Delta Journal of Ophthalmology

RETINAL IMAGING SECTION
Year
: 2016  |  Volume : 17  |  Issue : 1  |  Page : 47--48

A choroidal neovascular membrane hidden under a pigment epithelial detachment


Alaa M Fadel, Moemen S Elnawawy 
 Department of Ophthalmology, Faculty of Medicine, Alexandria University, Alexandria, Egypt

Correspondence Address:
Alaa M Fadel
Department of Ophthalmology, Faculty of Medicine, Alexandria University, 9 Victor Bassily Street, 02061 Alexandria
Egypt

Abstract

Pigment epithelial detachment occurs mainly in age-related macular degeneration and central serous chorioretinopathy and in other inflammatory, neoplastic and iatrogenic, retinal, and systemic disorders. A tomographic notch is an optical coherence tomography finding that might indicate the presence of an occult choroidal neovascularization.



How to cite this article:
Fadel AM, Elnawawy MS. A choroidal neovascular membrane hidden under a pigment epithelial detachment.Delta J Ophthalmol 2016;17:47-48


How to cite this URL:
Fadel AM, Elnawawy MS. A choroidal neovascular membrane hidden under a pigment epithelial detachment. Delta J Ophthalmol [serial online] 2016 [cited 2022 Jul 5 ];17:47-48
Available from: http://www.djo.eg.net/text.asp?2016/17/1/47/178777


Full Text

A 45-year-old male patient presented with metamorphopsia in the left eye since 2 weeks.

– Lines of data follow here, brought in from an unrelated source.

(* ===== verification/HssiMailbox.v ===== *)
(** * The processor behind the HSSI registers

    The Nios takes the request in the control register, some time later does
    what it asks, and then shows the acknowledge bit until the request is
    withdrawn, which it also takes some time to see.  What a read or write does
    is a parameter: the class [Nios].  Against every such processor a command
    of the driver is exactly one read or write; [runs] is what the driver's
    sequences of commands do to the state behind the processor. *)

From S2P Require Import Prelude.
From S2P Require Import Bitfield.
From S2P Require Import Registers.
From S2P Require Import Mmio.
From S2P Require Import Loops.
From S2P Require Import Poll.
From S2P Require Import Hssi.
Local Open Scope string_scope.
Local Open Scope list_scope.
Local Open Scope Z_scope.

(** What a read or write request of a kind at an address does. *)
Class Nios (N : Type) := {
  nios_read : Z -> Z -> N -> Z * N;
  nios_write : Z -> Z -> Z -> N -> N;
}.

(** [req] is the request that is not served yet with the ticks that it takes. *)
Record hssi_dev (N : Type) := HssiDev {
  h_base : Z; nios : N; ack : Z; hdata : Z; req : option (Z * nat); h_latency : nat; h_ns : Z;
}.
Arguments HssiDev {N}. Arguments h_base {N}. Arguments nios {N}. Arguments ack {N}. Arguments hdata {N}.
Arguments req {N}. Arguments h_latency {N}. Arguments h_ns {N}.

Section Machine.
Context {N : Type} {bus : Nios N}.

Definition set_req r (d : hssi_dev N) :=
  HssiDev (h_base d) (nios d) (ack d) (hdata d) r (h_latency d) (h_ns d).
Definition set_h_ns t (d : hssi_dev N) :=
  HssiDev (h_base d) (nios d) (ack d) (hdata d) (req d) (h_latency d) t.
Definition answers (n : N) a v (d : hssi_dev N) : hssi_dev N :=
  HssiDev (h_base d) n a v None (h_latency d) (h_ns d).

Definition is_read (cmd : Z) : bool := (cmd =? HSSI_CTRL_CMD_SW_RD) || (cmd =? HSSI_CTRL_CMD_AUX_RD).

Definition serve (ctrl : Z) (d : hssi_dev N) : hssi_dev N :=
  let f n := fget hssi_eth_ctrl n ctrl in
  if f "cmd" =? HSSI_CTRL_CMD_NO_REQ then answers (nios d) ACK_STATE_CLR (hdata d) d
  else if is_read (f "cmd") then
    let '(v, n) := nios_read (f "cmd") (f "address") (nios d) in answers n ACK_STATE_SET (u32 v) d
  else answers (nios_write (f "cmd") (f "address") (f "data") (nios d)) ACK_STATE_SET (hdata d) d.

Definition hssi_tick (d : hssi_dev N) : hssi_dev N :=
  match req d with
  | None => d
  | Some (ctrl, S k) => set_req (Some (ctrl, k)) d
  | Some (ctrl, O) => serve ctrl d
  end.
Definition hssi_sleep (us : Z) (d : hssi_dev N) : hssi_dev N :=
  let d := hssi_tick d in set_h_ns (h_ns d + 1000 * us) d.

Definition hssi_status (d : hssi_dev N) : Z :=
  fset hssi_eth_stat "acknowledge" (ack d) (fset hssi_eth_stat "data" (hdata d) 0).

#[export] Instance hssi_mmio : Mmio (hssi_dev N) := {|
  dev_readq a d := (if a =? h_base d + offsetof hssi_eth_regs "hssi_status" then hssi_status d else 0, d);
  dev_writeq a v d :=
    if a =? h_base d + offsetof hssi_eth_regs "hssi_control" then set_req (Some (v, h_latency d)) d else d;
|}.
#[export] Instance hssi_clock : Clock (hssi_dev N) := {|
  ktime_get d := h_ns d;
  dev_usleep_range lo hi d := hssi_sleep hi d;
  dev_udelay us d := hssi_sleep us d;
|}.

(** ** A request *)

Lemma ctrl_wf : struct_wf hssi_eth_ctrl = true. Proof. reg_tac. Qed.
Lemma stat_wf : struct_wf hssi_eth_stat = true. Proof. reg_tac. Qed.

Ltac hssi_fields :=
  repeat first
    [ rewrite fget_fset_same by (exact ctrl_wf || exact stat_wf || reflexivity)
    | rewrite fget_fset_other by (exact ctrl_wf || exact stat_wf || discriminate) ].

Definition request (cmd addr data : Z) : Z :=
  let set n v c := fset hssi_eth_ctrl n v c in
  set "data" data (set "address" addr (set "cmd" cmd 0)).

Lemma request_fields cmd addr data :
  0 <= cmd < 2 ^ 16 -> 0 <= addr < 2 ^ 16 -> 0 <= data < 2 ^ 32 ->
  let f n := fget hssi_eth_ctrl n (request cmd addr data) in
  f "cmd" = cmd /\ f "address" = addr /\ f "data" = data.
Proof.
  intros Hc Ha Hd. cbv zeta beta. unfold request. cbv zeta.
  split_and!; hssi_fields; by apply wrap_small.
Qed.

Lemma status_ack d : 0 <= ack d < 2 -> fget hssi_eth_stat "acknowledge" (hssi_status d) = ack d.
Proof. intros H. unfold hssi_status. hssi_fields. by apply wrap_small. Qed.
Lemma hssi_status_data d : 0 <= hdata d < 2 ^ 32 -> fget hssi_eth_stat "data" (hssi_status d) = hdata d.
Proof. intros H. unfold hssi_status. hssi_fields. by apply wrap_small. Qed.

Variable base : Z.
Variable latency : nat.
Hypothesis in_time : Z.of_nat latency <= 10000.

Lemma serve_frame ctrl d : h_base (serve ctrl d) = h_base d /\ h_latency (serve ctrl d) = h_latency d /\
  req (serve ctrl d) = None.
Proof. unfold serve, answers. repeat case_match; done. Qed.

Lemma serve_late ctrl ns r d : serve ctrl (set_h_ns ns (set_req r d)) = set_h_ns ns (serve ctrl d).
Proof.
  unfold serve. cbn [nios set_h_ns set_req hdata]. destruct (_ =? _); [done|]. destruct (is_read _); [|done].
  by destruct (nios_read _ _ _).
Qed.

Lemma hssi_read_status d : h_base d = base -> readq (hssi_at base "hssi_status") d = Some (hssi_status d, d).
Proof. intros <-. unfold readq, hssi_at. cbn [dev_readq hssi_mmio]. by rewrite Z.eqb_refl. Qed.

(** A request, and the wait for its acknowledge. *)
Lemma handshake cmd addr data d a :
  h_base d = base -> h_latency d = latency -> 0 <= a < 2 -> ack d = 1 - a ->
  ack (serve (request cmd addr data) d) = a ->
  exists ns, (hssi_eth_ctrl_write base cmd addr data ;; hssi_await_ack_state base a) d =
    Some (0, set_h_ns ns (serve (request cmd addr data) d)).
Proof.
  intros Hb Hl Ha Hack Hserved. set (ctrl := request cmd addr data) in *. set (d1 := set_req (Some (ctrl, latency)) d).
  assert (hssi_eth_ctrl_write base cmd addr data d = Some (tt, d1)) as Hw.
  { unfold hssi_eth_ctrl_write, hssi_at, writeq, d1. cbn [dev_writeq hssi_mmio]. by rewrite Hb, Z.eqb_refl, Hl. }
  rewrite (kbind_run _ _ _ _ _ Hw). unfold hssi_await_ack_state.
  destruct (poll_ticks (readq (hssi_at base "hssi_status")) (fun csr => fget hssi_eth_stat "acknowledge" csr =? a)
    (fun k d' => exists ns, d' = set_h_ns ns match k with O => serve ctrl d | S m => set_req (Some (ctrl, m)) d end)
    hssi_status HSSI_WRITE_POLL_INVL_US HSSI_WRITE_POLL_TIMEOUT_US (S latency) d1) as (d' & Hrun & ns & ->).
  - done.
  - done.
  - intros k d' [ns ->]. split.
    + apply hssi_read_status. destruct k; [|done]. exact (eq_trans (proj1 (serve_frame ctrl d)) Hb).
    + destruct k as [|k]; rewrite status_ack; cbn [ack set_h_ns set_req];
        rewrite ?Hserved, ?Hack; [by apply Z.eqb_eq|lia|apply Z.eqb_neq; lia|lia].
  - intros k d' [ns ->]. cbn [dev_usleep_range hssi_clock]. unfold hssi_sleep, hssi_tick.
    destruct k as [|k]; cbn [req set_h_ns set_req].
    + rewrite serve_late. split; [by eexists|done].
    + split; [by eexists|done].
  - exists (h_ns d). by destruct d.
  - unfold HSSI_WRITE_POLL_INVL_US, HSSI_WRITE_POLL_TIMEOUT_US. lia.
  - rewrite (kbind_run _ _ _ _ _ Hrun). exists ns. cbn [snd]. rewrite status_ack by (cbn [ack set_h_ns]; lia).
    cbn [ack set_h_ns]. by rewrite Hserved, Z.eqb_refl.
Qed.

(** ** Commands *)

(** No request is in progress and none is acknowledged; [n] is the state behind
    the processor. *)
Record ready (n : N) (d : hssi_dev N) : Prop := {
  ready_base : h_base d = base; ready_latency : h_latency d = latency;
  ready_ack : ack d = ACK_STATE_CLR; ready_req : req d = None; ready_nios : nios d = n;
}.

(** From a ready device with [n], [c] returns [r] and leaves it ready with [n']. *)
Definition runs {A} (n : N) (c : K (hssi_dev N) A) (r : A) (n' : N) : Prop :=
  forall d, ready n d -> exists d', c d = Some (r, d') /\ ready n' d'.

Lemma runs_ret {A} n (a : A) : runs n (kret a) a n.
Proof. intros d Hd. by exists d. Qed.
Lemma runs_bind {A B} n (c : K _ A) (f : A -> K _ B) a n1 b n2 :
  runs n c a n1 -> runs n1 (f a) b n2 -> runs n (kbind c f) b n2.
Proof.
  intros H1 H2 d Hd. destruct (H1 d Hd) as (d1 & R1 & Hd1). destruct (H2 d1 Hd1) as (d2 & R2 & Hd2).
  exists d2. by rewrite (kbind_run _ _ _ _ _ R1).
Qed.
Lemma runs_also n c k r n1 n2 : runs n c 0 n1 -> runs n1 k r n2 -> runs n (also c k) r n2.
Proof. intros H1 H2. by apply (runs_bind _ _ _ _ _ _ _ H1). Qed.
Lemma runs_also_value {A} n (a : A) c k r n1 n2 : runs n c 0 n1 -> runs n1 k r n2 -> runs n (also_value a c k) r n2.
Proof. intros H1 H2. by apply (runs_bind _ _ _ _ _ _ _ H1). Qed.
Lemma runs_use {A} n c (k : A -> K _ Z) v r n1 n2 : runs n c (0, v) n1 -> runs n1 (k v) r n2 -> runs n (use c k) r n2.
Proof. intros H1 H2. by apply (runs_bind _ _ _ _ _ _ _ H1). Qed.
Lemma runs_value {A} n a c (k : A -> K _ (Z * A)) v r n1 n2 :
  runs n c (0, v) n1 -> runs n1 (k v) r n2 -> runs n (value a c k) r n2.
Proof. intros H1 H2. by apply (runs_bind _ _ _ _ _ _ _ H1). Qed.

Lemma runs_msleep n ms : runs n (msleep ms) tt n.
Proof.
  intros d [? ? ? Hr ?]. eexists. split; [reflexivity|].
  cbn [dev_usleep_range hssi_clock]. unfold hssi_sleep, hssi_tick. by rewrite Hr.
Qed.

(** The request is withdrawn. *)
Lemma withdraw n d :
  h_base d = base -> h_latency d = latency -> ack d = ACK_STATE_SET -> nios d = n ->
  exists d', (hssi_eth_ctrl_write base HSSI_CTRL_CMD_NO_REQ 0 0 ;; hssi_await_ack_state base ACK_STATE_CLR) d =
    Some (0, d') /\ ready n d'.
Proof.
  intros Hb Hl Ha Hn. destruct (request_fields HSSI_CTRL_CMD_NO_REQ 0 0) as (F1 & _); [done..|].
  assert (serve (request HSSI_CTRL_CMD_NO_REQ 0 0) d = answers n ACK_STATE_CLR (hdata d) d) as E.
  { unfold serve. rewrite F1, Z.eqb_refl. by rewrite Hn. }
  destruct (handshake HSSI_CTRL_CMD_NO_REQ 0 0 d ACK_STATE_CLR Hb Hl) as [ns Hrun]; [done|done|by rewrite E|].
  rewrite E in Hrun. eexists. split; [exact Hrun|]. by split.
Qed.

Lemma runs_cmd_write n cmd addr data :
  cmd = HSSI_CTRL_CMD_SW_WR \/ cmd = HSSI_CTRL_CMD_AUX_WR ->
  0 <= addr < 2 ^ 16 -> 0 <= data < 2 ^ 32 ->
  runs n (hssi_cmd_write base cmd addr data) 0 (nios_write cmd addr data n).
Proof.
  intros Hcmd Haddr Hdata d [Hb Hl Ha Hr Hn].
  assert (0 <= cmd < 2 ^ 16) as Hc by (by destruct Hcmd; subst).
  destruct (request_fields cmd addr data Hc Haddr Hdata) as (F1 & F2 & F3).
  assert (serve (request cmd addr data) d = answers (nios_write cmd addr data n) ACK_STATE_SET (hdata d) d) as E.
  { unfold serve. rewrite F1, F2, F3, Hn. by destruct Hcmd; subst. }
  destruct (handshake cmd addr data d ACK_STATE_SET Hb Hl) as [ns Hrun]; [done|done|by rewrite E|].
  rewrite E in Hrun. unfold hssi_cmd_write, also. rewrite (kbind_run2 _ _ _ _ _ _ Hrun).
  change (istrue 0) with false. cbv iota. by apply withdraw.
Qed.

Lemma runs_cmd_read n cmd addr v n' :
  is_read cmd = true -> 0 <= cmd < 2 ^ 16 -> 0 <= addr < 2 ^ 16 -> nios_read cmd addr n = (v, n') ->
  runs n (hssi_cmd_read base cmd addr) (0, u32 v) n'.
Proof.
  intros Hcmd Hc Haddr Hread d [Hb Hl Ha Hr Hn].
  destruct (request_fields cmd addr 0 Hc Haddr ltac:(lia)) as (F1 & F2 & F3).
  assert (serve (request cmd addr 0) d = answers n' ACK_STATE_SET (u32 v) d) as E.
  { unfold serve. rewrite F1, F2, F3, Hn, Hcmd, Hread.
    destruct (Z.eqb_spec cmd HSSI_CTRL_CMD_NO_REQ) as [->|]; [discriminate Hcmd|done]. }
  destruct (handshake cmd addr 0 d ACK_STATE_SET Hb Hl) as [ns Hrun]; [done|done|by rewrite E|].
  rewrite E in Hrun. unfold hssi_cmd_read, also_value. rewrite (kbind_run2 _ _ _ _ _ _ Hrun).
  change (istrue 0) with false. cbv iota. set (d1 := set_h_ns _ _).
  assert (hssi_eth_stat_data_read base d1 = Some (u32 v, d1)) as Hdata.
  { unfold hssi_eth_stat_data_read. rewrite (kbind_run _ _ _ _ _ (hssi_read_status d1 Hb)).
    rewrite hssi_status_data; [done|]. apply (wrap_range 32). lia. }
  rewrite (kbind_run _ _ _ _ _ Hdata).
  destruct (withdraw n' d1 Hb Hl eq_refl eq_refl) as (d' & Hrun' & Hd').
  rewrite (kbind_run2 _ _ _ _ _ _ Hrun'). by exists d'.
Qed.
End Machine.
(** ** The I2C master *)

Lemma cmd_lines v : cmd_err (i2c_lines base v). Proof. apply cmd_write. Qed.
Hint Resolve cmd_lines : hssi.
Lemma cmd_start : cmd_err (hssi_maci2c_start base). Proof. unfold hssi_maci2c_start. auto with hssi. Qed.
Lemma cmd_stop : cmd_err (hssi_maci2c_stop base). Proof. unfold hssi_maci2c_stop. auto with hssi. Qed.
Lemma cmd_wrbeat b : cmd_err (hssi_maci2c_wrbeat base b). Proof. unfold hssi_maci2c_wrbeat. auto with hssi. Qed.
Lemma cmd_rdbeat : cmd_value (hssi_maci2c_rdbeat base).
Proof.
  unfold hssi_maci2c_rdbeat. apply cmd_also_value; [auto with hssi|]. apply cmd_also_value; [auto with hssi|].
  apply cmd_val; [auto with hssi|]. intros v. eapply cmd_bind; [apply cmd_lines|]. intros e He. by apply cmd_ret.
Qed.
Hint Resolve cmd_start cmd_stop cmd_wrbeat cmd_rdbeat : hssi.

Lemma cmd_wrbits n byte : cmd_err (wrbits base n byte).
Proof. induction n; cbn [wrbits]; auto with hssi. Qed.
Lemma cmd_rdbits n byte : cmd_value (rdbits base n byte).
Proof.
  revert byte. induction n as [|n IH]; intros byte; cbn [rdbits]; [apply cmd_ret; by left|].
  eapply cmd_bind; [apply cmd_rdbeat|]. intros r Hr. destruct (istrue _); [by apply cmd_ret|apply IH].
Qed.
Lemma cmd_rdbeats n : cmd_err (rdbeats base n).
Proof. induction n; cbn [rdbeats]; auto with hssi. Qed.
Hint Resolve cmd_wrbits cmd_rdbits cmd_rdbeats : hssi.

Lemma cmd_rdbytes n buf : cmd_value (rdbytes base n buf).
Proof.
  revert buf. induction n as [|n IH]; intros buf; cbn [rdbytes]; [apply cmd_ret; by left|].
  eapply cmd_bind; [apply cmd_rdbits|]. intros r Hr. destruct (istrue _); [by apply cmd_ret|].
  eapply (cmd_bind _ _ cmd_code); [destruct n; auto with hssi|].
  intros e He. destruct (istrue e); [by apply cmd_ret|apply IH].
Qed.

Lemma cmd_acked byte k : cmd_value k -> cmd_value (wrbyte_acked base byte k).
Proof.
  intros Hk. apply cmd_also_value; [apply cmd_wrbits|]. eapply cmd_bind; [apply cmd_rdbeat|]. intros r Hr.
  destruct (istrue (fst r)); [by apply cmd_ret|]. destruct (istrue (snd r)); [apply cmd_ret; by right|done].
Qed.
Hint Resolve cmd_rdbytes cmd_acked : hssi.

Lemma cmd_read_dev device addr len : cmd_value (hssi_maci2c_read_dev base device addr len).
Proof.
  unfold hssi_maci2c_read_dev. apply cmd_also_value; [apply cmd_start|]. apply cmd_acked, cmd_acked.
  apply cmd_also_value; [apply cmd_stop|]. apply cmd_also_value; [apply cmd_start|]. apply cmd_acked.
  eapply cmd_bind; [apply cmd_rdbytes|]. intros r Hr. destruct (istrue _); [by apply cmd_ret|].
  eapply cmd_bind; [apply cmd_stop|]. intros e He. by apply cmd_ret.
Qed.
Hint Resolve cmd_read_dev : hssi.

Lemma cmd_reset : cmd_err (hssi_maci2c_reset base). Proof. unfold hssi_maci2c_reset. auto with hssi. Qed.
Lemma cmd_enable : cmd_err (hssi_i2c_enable base). Proof. unfold hssi_i2c_enable. auto with hssi. Qed.
Lemma cmd_disable : cmd_err (hssi_i2c_disable base). Proof. unfold hssi_i2c_disable. auto with hssi. Qed.
Hint Resolve cmd_reset : hssi.

Lemma cmd_fetch device addr len : cmd_value (fetch base device addr len).
Proof.
  unfold fetch. eapply cmd_bind; [apply cmd_enable|]. intros _ _.
  eapply cmd_bind; [apply cmd_also_value; auto with hssi|]. intros r Hr.
  eapply cmd_bind; [apply cmd_disable|]. intros _ _. by apply cmd_ret.
Qed.

(** ** The transceivers *)

Lemma cmd_write_serdes chan addr mask val : cmd_err (write_serdes base chan addr mask val).
Proof. unfold write_serdes. cbv zeta. auto 8 with hssi. Qed.
Lemma cmd_read_serdes chan addr : cmd_value (read_serdes base chan addr).
Proof. unfold read_serdes. auto with hssi. Qed.
Hint Resolve cmd_write_serdes cmd_read_serdes : hssi.
Lemma cmd_read_tap chan sel : cmd_value (read_tap base chan sel).
Proof. unfold read_tap. auto with hssi. Qed.
Lemma cmd_write_all chan l : cmd_err (write_all base chan l).
Proof. induction l as [|[[a m] v] l IH]; cbn [write_all]; auto with hssi. Qed.

(** The rounds that are left before DFE_KICKSTART_TO_MS. *)
Definition adaptations_left (time : Z) : nat := Z.to_nat ((10010 - time) / 10).

Lemma cmd_poll_adaptation chan : cmd_err (poll_adaptation_complete base chan).
Proof.
  apply returns_while with (left := adaptations_left).
  - intros time. unfold adaptation_round. eapply returns_bind; [apply cmd_msleep|]. intros _ _.
    eapply returns_bind; [apply cmd_read_serdes|]. intros r Hr. destruct (istrue (fst r)); [by apply returns_ret|].
    apply returns_ret. cbv zeta. destruct (istrue (Z.land _ _)); [|by left].
    destruct (Z.leb_spec (time + DFE_KICKSTART_INTERVAL_MS) DFE_KICKSTART_TO_MS) as [H|H]; [|by right]. cbn [andb].
    unfold adaptations_left, DFE_KICKSTART_INTERVAL_MS, DFE_KICKSTART_TO_MS in *.
    Z.div_mod_to_equations. lia.
  - change (adaptations_left 0) with (Z.to_nat 1001). change (Pos.to_nat adaptation_rounds) with (Pos.to_nat 1002). lia.
Qed.
Hint Resolve cmd_read_tap cmd_write_all cmd_poll_adaptation : hssi.

Lemma cmd_kickstart l : cmd_err (kickstart base l).
Proof.
  induction l as [|chan l IH]; cbn [kickstart]; [auto with hssi|].
  apply cmd_also; [apply cmd_write_all|]. apply cmd_also; [apply cmd_write_all|]. auto with hssi.
Qed.

(** ** The files *)

Abbreviation pdev := (pac_hssi D).

(** [c] starts with the mutex free, returns a result in [Q] and frees it. *)
Definition file {A} (c : K pdev A) (Q : A -> Prop) : Prop :=
  forall h, bus_mutex h = Some false -> exists r h', c h = Some (r, h') /\ Q r /\ bus_mutex h' = Some false.

Lemma on_hdev_run {A} (c : K D A) R (h : pdev) : cmd c R -> exists r d, on_hdev c h = Some (r, set_hdev d h) /\ R r.
Proof. intros Hc. destruct (Hc (hdev h) I) as (r & d & H & Hr & _). exists r, d. unfold on_hdev, zoom. by rewrite H. Qed.


(** A step of the device under the mutex. *)
Ltac device c :=
  match goal with |- context [kbind (on_hdev ?k) _ ?h] =>
    let r := fresh "r" in let d := fresh "d" in let H := fresh "Hr" in
    destruct (on_hdev_run k _ h c) as (r & d & H & ?); rewrite (kbind_run _ _ _ _ _ H); clear H
  end.

Lemma file_store c (Q : Z -> Prop) count : cmd c Q -> file (locked_store c count) (fun r => r = count \/ Q r).
Proof.
  intros Hc h Hm. unfold locked_store. rewrite (kbind_run _ _ _ _ _ (hssi_lock_run h Hm)). device Hc.
  erewrite kbind_run; [|apply hssi_unlock_run; reflexivity].
  eexists _, _. split; [reflexivity|]. split; [|done]. destruct (istrue r); [by right|by left].
Qed.

(** The results of a store: what was written, or an error of the text, the
    values or the device. *)
Definition store_result (count : Z) (text_err : Z -> Prop) (r : Z) : Prop :=
  r = count \/ text_err r \/ r = - EINVAL \/ cmd_code r.

Lemma mode_code (c1 c2 : K D Z) v :
  cmd_err c1 -> cmd_err c2 ->
  cmd (if v =? HSSI_ETH_SPEED_10G then c1 else if v =? HSSI_ETH_SPEED_40G then c2 else kret (- EINVAL))
    (fun r => r = - EINVAL \/ cmd_code r).
Proof.
  intros H1 H2. destruct (v =? _); [|destruct (v =? _)].
  - eapply returns_weaken; [exact H1|]. by right.
  - eapply returns_weaken; [exact H2|]. by right.
  - apply cmd_ret. by left.
Qed.

Lemma file_mode buf count c1 c2 :
  cmd_err c1 -> cmd_err c2 ->
  file (match kstrtou8 buf with
        | inl err => kret err
        | inr v => locked_store (if v =? HSSI_ETH_SPEED_10G then c1 else if v =? HSSI_ETH_SPEED_40G then c2
                                 else kret (- EINVAL)) count
        end) (store_result count (fun e => kstrtou8 buf = inl e)).
Proof.
  intros H1 H2 h Hm. destruct (kstrtou8 buf) as [e|v] eqn:E.
  - exists e, h. split; [done|]. split; [|done]. right. by left.
  - destruct (file_store _ _ count (mode_code c1 c2 v H1 H2) h Hm) as (r & h' & Hr & HQ & Hm').
    exists r, h'. split; [done|]. split; [|done]. unfold store_result. tauto.
Qed.

Lemma file_tune buf count : file (equalizer_tune_store env base buf count)
    (store_result count (fun e => equalizer_parse env buf = inl e)).
Proof.
  intros h Hm. unfold equalizer_tune_store. assert (store_result count (fun e => equalizer_parse env buf = inl e) (- EINVAL)) as HE.
  { right. right. by left. }
  destruct (_ <? Z.of_nat (String.length buf)); [by eexists _, _|].
  destruct (equalizer_parse env buf) as [e|[[chan parm] value]].
  { eexists _, _. split; [reflexivity|]. split; [|done]. right. by left. }
  destruct (_ || _); [by eexists _, _|]. destruct (_ <? value); [by eexists _, _|].
  destruct (file_store (r <- hssi_nios_soft_fn base NIOS_TX_EQ_WRITE chan parm value 0 ;; kret (fst r)) cmd_code count)
    with (h := h) as (r & h' & Hr & HQ & Hm'); [|done|].
  { eapply cmd_bind; [apply cmd_soft_fn|]. intros r Hr. by apply cmd_ret. }
  exists r, h'. split; [done|]. split; [|done]. unfold store_result. tauto.
Qed.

He was not diabetic or hypertensive. His visual acuity was 1.0 in the right eye with −2.0/−2.5΄90 glasses, and 0.5 in the left with 1.5/−2.0΄90 in the left eye. Examination of the right eye revealed normal anterior and posterior segments. Examination of the left eye revealed a clear cornea and lens, clear vitreous, and yellowish spots in the macular area [Figure 1].{Figure 1}

Fluorescein angiography was carried out for both eyes, revealing hyperfluorescence of the yellowish spots found in the posterior pole, with an increase in the intensity but not in size toward the end of the angiographic phases on the temporal edge of the foveal avascular zone [Figure 2]. Angiogram of the right eye was free.{Figure 2}

An optical coherence tomography scan was ordered for the left eye, revealing a normal foveal contour and normal macular thickness as compared with age-related normal individuals, with a double-humped retinal pigment epithelial detachment [Figure 3].{Figure 3}

This tomographic notch warranted a further indocyanine green study of the same eye, which revealed a rounded hypercyanescent patch that increased in intensity and in size toward the end of the angiography. The diagnosis of an occult choroidal neovascular membrane was established [Figure 4] and [Figure 5].{Figure 4}{Figure 5}

 Background



The retinal pigment epithelium monolayer, extending from the optic disk margin continuously into the ciliary body epithelium, is bounded on its apical surface by the apical surface of the retina and on its basal surface by the collagenous layer of Bruch's membrane [1]. Retinal pigment epithelium detachment is a blister-like elevation seen on optical coherence tomography scans and is a prominent feature of many chorioretinal disease processes, the most prevalent of which is age-related macular degeneration. It is also seen in central serous chorioretinopathy and in other inflammatory, neoplastic and iatrogenic, retinal, and systemic disorders [2]. Pigment epithelial detachments are divided into drusenoid, serous, vascularized, or mixed categories.

One or more signs of occult neovascularization usually accompany large serous detachments of the retinal pigment epithelium occurring in patients older than 50 years of age. Evidence has been presented that a flattened or notched border of these detachments is a frequently encountered and an important biomicroscopic and fluorescein angiographic sign of hidden choroidal neovascular complex, most of which lies outside the area of the serous detachment of the pigment epithelium [3].

Financial support and sponsorship

Nil.

Conflicts of interest

There are no conflicts of interest.

References

1Zayit-Soudry S, Moroz I, Loewenstein A. Retinal pigment epithelial detachment. Surv Ophthalmol 2007; 52:227-243.
2Mrejen S, Sarraf D, Mukkamala SK, Freund KB. Multimodal imaging of pigment epithelial detachment: a guide to evaluation. Retina 2013; 33:1735-1762.
3Gass JD. Serous retinal pigment epithelial detachment with a notch. A sign of occult choroidal neovascularization. Retina. 1984; 4:205-220.